Settlers in one place, not settlers in another: Karin Elizabeth Speedy, ‘Transformative Mobilities and the Non-dit: Constructing Whiteness Across Two French Colonial Spaces’, Open Library of Humanities, 3, 2, 2017


Abstract: Between 1860 and 1890, several thousand migrants from Reunion Island settled in New Caledonia. Most were fleeing poverty after the collapse of the sugar industry. While local legend has it that these settlers comprised a handful of rich, white planters and a contingent of Indian coolies, recent research into this group has demonstrated that the migration was on a far greater scale and was racially and socially diverse. Indeed, most Reunionese migrants, both indentured and free, were of African, Malagasy or Creole ancestry. They had either been slaves themselves or were the descendants of slaves in Reunion.

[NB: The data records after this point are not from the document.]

(** * Student attendance API (main.py): a shallow embedding and its properties

    The service has three handlers with behaviour of their own:
    [create_attendance] (POST /attendance), [list_attendance]
    (GET /attendance) and [test_database] (GET /test).  They talk to a
    document store (module [database]), to an HTTP endpoint (package
    [requests]), to the process environment and to the clock.  None of
    these is part of main.py, so they are gathered in a record [World] of
    oracles; the handlers are written in a state-and-exception monad whose
    state holds the number of clock readings and the trace of outbound
    calls. *)

From Stdlib Require Import ZArith String Ascii List Lia DecimalString.
From stdpp Require Import base gmap strings list sorting.

Local Open Scope Z_scope.
Local Open Scope string_scope.

(** ** Python values *)

(** Exceptions.  Every value of [exn] is an instance of Python's [Exception];
    the class matters only where main.py tells [ImportError] apart. *)
Inductive exn_class :=
  | ImportError | TypeError | KeyError | AttributeError | ValueError
  | OtherException (name : string).

Record exn := Exn { exn_cls : exn_class; exn_msg : string }.

(** [isinstance(e, ImportError)] *)
Definition is_ImportError (e : exn) : bool :=
  match exn_cls e with ImportError => true | _ => false end.

(** [str(e)] *)
Definition exn_str (e : exn) : string := exn_msg e.

(** [datetime.datetime]: the fields of the Python object; [tz_offset] is the
    UTC offset in minutes of an aware value, [None] for a naive one. *)
Record datetime := Datetime {
  dt_year : Z; dt_month : Z; dt_day : Z;
  dt_hour : Z; dt_minute : Z; dt_second : Z; dt_microsecond : Z;
  tz_offset : option Z
}.

(** The values a field of a submission or of a stored document holds:
    [None], [bool], [int], [str], [datetime] and bson's [ObjectId] (given by
    its hexadecimal text). *)
Inductive pyval :=
  | PNone
  | PBool (b : bool)
  | PInt (z : Z)
  | PStr (s : string)
  | PDatetime (d : datetime)
  | PObjectId (hex : string).

(** A Python [dict] with [str] keys. *)
Abbreviation dict := (gmap string pyval).

(** [type(v).__name__] *)
Definition type_name (v : pyval) : string :=
  match v with
  | PNone => "NoneType"
  | PBool _ => "bool"
  | PInt _ => "int"
  | PStr _ => "str"
  | PDatetime _ => "datetime.datetime"
  | PObjectId _ => "ObjectId"
  end.

(** [bool(v)] *)
Definition py_truthy (v : pyval) : bool :=
  match v with
  | PNone => false
  | PBool b => b
  | PInt z => negb (z =? 0)%Z
  | PStr s => negb (String.eqb s "")
  | PDatetime _ => true
  | PObjectId _ => true
  end.

(** [s[:n]] on a [str] *)
Definition str_prefix (n : nat) (s : string) : string := String.substring 0 n s.

(** ** The outside world *)

(** [requests.Response], as far as main.py looks at it: what
    [raise_for_status()] does. *)
Record response := Response { raise_for_status : option exn }.

(** The [db] object of module [database]: [hasattr(db, 'name')] with the name,
    and the outcome of [db.list_collection_names()]. *)
Record database := Database {
  db_name : option string;
  list_collection_names : exn + list string
}.

(** A call to the store gateway or to the forwarding endpoint, as recorded
    in the trace.  The calls on [db] that test_database makes are not
    recorded. *)
Inductive event :=
  | EvInsert (collection : string) (document : dict)
  | EvFind (collection : string) (filter : dict) (limit : Z)
  | EvPost (url : string) (json : dict) (timeout : Z).

Record World := {
  (** [os.getenv] *)
  getenv : string → option string;
  (** [datetime.now(timezone.utc)], by the number of earlier readings *)
  utcnow : nat → datetime;
  (** [datetime.isoformat], [datetime.fromisoformat], [str] and [<] on
      [datetime] *)
  isoformat : datetime → string;
  fromisoformat : string → exn + datetime;
  datetime_str : datetime → string;
  datetime_lt : datetime → datetime → exn + bool;
  (** [database.create_document], [database.get_documents] *)
  create_document : string → dict → exn + pyval;
  get_documents : string → dict → Z → exn + list dict;
  (** [requests.post(url, json=..., timeout=...)] *)
  requests_post : string → dict → Z → exn + response;
  (** [from database import db]; [db] may be [None] *)
  import_db : exn + option database
}.

(** ** The monads *)

(** Fallible pure code. *)
Abbreviation Res := (sum exn).

#[export] Instance Res_ret : MRet Res := λ A x, inr x.
#[export] Instance Res_bind : MBind Res :=
  λ A B f m, match m with inl e => inl e | inr x => f x end.

Record state := State { ticks : nat; trace : list event }.

(** Effectful code: the state is kept when an exception is raised. *)
Definition M (A : Type) : Type := state → (exn + A) * state.

#[export] Instance M_ret : MRet M := λ A x st, (inr x, st).
#[export] Instance M_bind : MBind M :=
  λ A B f m st,
    match m st with
    | (inl e, st') => (inl e, st')
    | (inr x, st') => f x st'
    end.

Definition lift {A} (r : Res A) : M A := λ st, (r, st).

(** [try: body except Exception as e: handler e] *)
Definition try_except {A} (body : M A) (handler : exn → M A) : M A :=
  λ st,
    match body st with
    | (inl e, st') => handler e st'
    | (inr x, st') => (inr x, st')
    end.

Definition emit (ev : event) : M unit :=
  λ st, (inr tt, {| ticks := ticks st; trace := (trace st ++ [ev])%list |}).

(** ** Built-ins on values *)

Section Builtins.
Context (W : World).

(** [str(v)] *)
Definition py_str (v : pyval) : string :=
  match v with
  | PNone => "None"
  | PBool true => "True"
  | PBool false => "False"
  | PInt z => NilZero.string_of_int (Z.to_int z)
  | PStr s => s
  | PDatetime d => datetime_str W d
  | PObjectId hex => hex
  end.

(** The [int] behind an [int] or a [bool] ([bool] is a subclass of [int]). *)
Definition as_int (v : pyval) : option Z :=
  match v with
  | PInt z => Some z
  | PBool b => Some (if b then 1 else 0)%Z
  | _ => None
  end.

Definition lt_TypeError (a b : pyval) : exn :=
  Exn TypeError
    ("'<' not supported between instances of '" +:+ type_name a +:+
     "' and '" +:+ type_name b +:+ "'").

(** [a < b]: numbers by value, [str] and [ObjectId] lexicographically,
    [datetime] by the library; anything else is a [TypeError]. *)
Definition py_lt (a b : pyval) : Res bool :=
  match a, b with
  | PStr s, PStr t => inr (String.ltb s t)
  | PObjectId s, PObjectId t => inr (String.ltb s t)
  | PDatetime d, PDatetime e => datetime_lt W d e
  | _, _ =>
      match as_int a, as_int b with
      | Some x, Some y => inr (x <? y)%Z
      | _, _ => inl (lt_TypeError a b)
      end
  end.

(** [d.get(k, dflt)] *)
Definition dict_get (d : dict) (k : string) (dflt : pyval) : pyval :=
  default dflt (d !! k).

(** [d[k]] *)
Definition dict_getitem (d : dict) (k : string) : Res pyval :=
  match d !! k with
  | Some v => inr v
  | None => inl (Exn KeyError ("'" +:+ k +:+ "'"))
  end.

(** [v.isoformat()] *)
Definition call_isoformat (v : pyval) : Res pyval :=
  match v with
  | PDatetime d => inr (PStr (isoformat W d))
  | _ =>
      inl (Exn AttributeError
             ("'" +:+ type_name v +:+ "' object has no attribute 'isoformat'"))
  end.

(** *** [list.sort(key=..., reverse=True)]

    Python's sort is stable, compares keys with [<] only and lets an
    exception of a comparison escape.  With [reverse=True] it reverses the
    list, sorts it ascending and reverses it again, so that equal keys keep
    their order.  [insert_sorted] puts an element behind the elements that are
    not greater than it. *)
Fixpoint insert_sorted {A} (key : A → pyval) (x : A) (l : list A)
  : Res (list A) :=
  match l with
  | [] => inr [x]
  | y :: l' =>
      b ← py_lt (key x) (key y);
      if (b : bool) then inr (x :: y :: l')
      else l'' ← insert_sorted key x l'; inr (y :: l'')
  end.

(** Ascending stable sort: the elements are inserted from left to right. *)
Definition sort_ascending {A} (key : A → pyval) (l : list A) : Res (list A) :=
  foldl (λ acc x, acc ← acc; insert_sorted key x acc) (inr []) l.

Definition list_sort_reverse {A} (key : A → pyval) (l : list A)
  : Res (list A) :=
  l' ← sort_ascending key (reverse l); inr (reverse l').

End Builtins.

(** ** The record model *)

(** What the field [scanned_at] of a payload holds: the declared
    [Optional[datetime]], and the [str] that [create_attendance] tests for.
    A payload that went through the validation of the class never holds a
    [str] (see [AttendanceIn_validate]). *)
Inductive scanned_at_in :=
  | ScanNone
  | ScanDatetime (d : datetime)
  | ScanStr (s : string).

(** [class AttendanceIn(BaseModel)] *)
Record AttendanceIn := {
  name : string;
  nisn : string;
  major : string;
  scanned_at : scanned_at_in;
  source : option string
}.

(** [AttendanceIn.model_construct(name=..., nisn=..., major=..., ...)]: the
    payload is built from the given values without validation.  The two
    optional fields may be left out ([None] here) and then take the default
    of their [Field]: [None] for [scanned_at], ["qr"] for [source]. *)
Definition AttendanceIn_new (name nisn major : string)
    (scanned_at : option scanned_at_in) (source : option (option string))
  : AttendanceIn :=
  {| name := name; nisn := nisn; major := major;
     scanned_at := default ScanNone scanned_at;
     source := default (Some "qr") source |}.

(** The validation of [scanned_at: Optional[datetime]]: [None] and a
    [datetime] pass, a text is handed to pydantic's datetime parser, which is
    not part of main.py ([parse_datetime]); what the parser rejects is a
    validation error, what it accepts is kept as the [datetime]. *)
Definition validate_scanned_at (parse_datetime : string → Res datetime)
    (v : scanned_at_in) : Res scanned_at_in :=
  match v with
  | ScanStr s => d ← parse_datetime s; inr (ScanDatetime d)
  | _ => inr v
  end.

Welcomed by a new colony that was desperate for settlers and workers, the racial and social characteristics of these new French citizens were erased as was their presence in the New Caledonian historical narrative. The tradition of the non-dit (the unsaid or unspoken) teamed with French social structures and the needs of a settler colonial society facilitated this disappearing act as descendants melded into the local white settler population. Yet, there were cracks in this colonial whitewash (photographs, recipes, language, songs), traces of a hidden black migration to the Pacific. With reference to these traces and artefacts, and drawing on oral histories of descendants, I highlight in this article some of the voices, faces and stories of these settlers, while reflecting on their social transformation and the extent of their agency in constructing their whiteness in New Caledonia.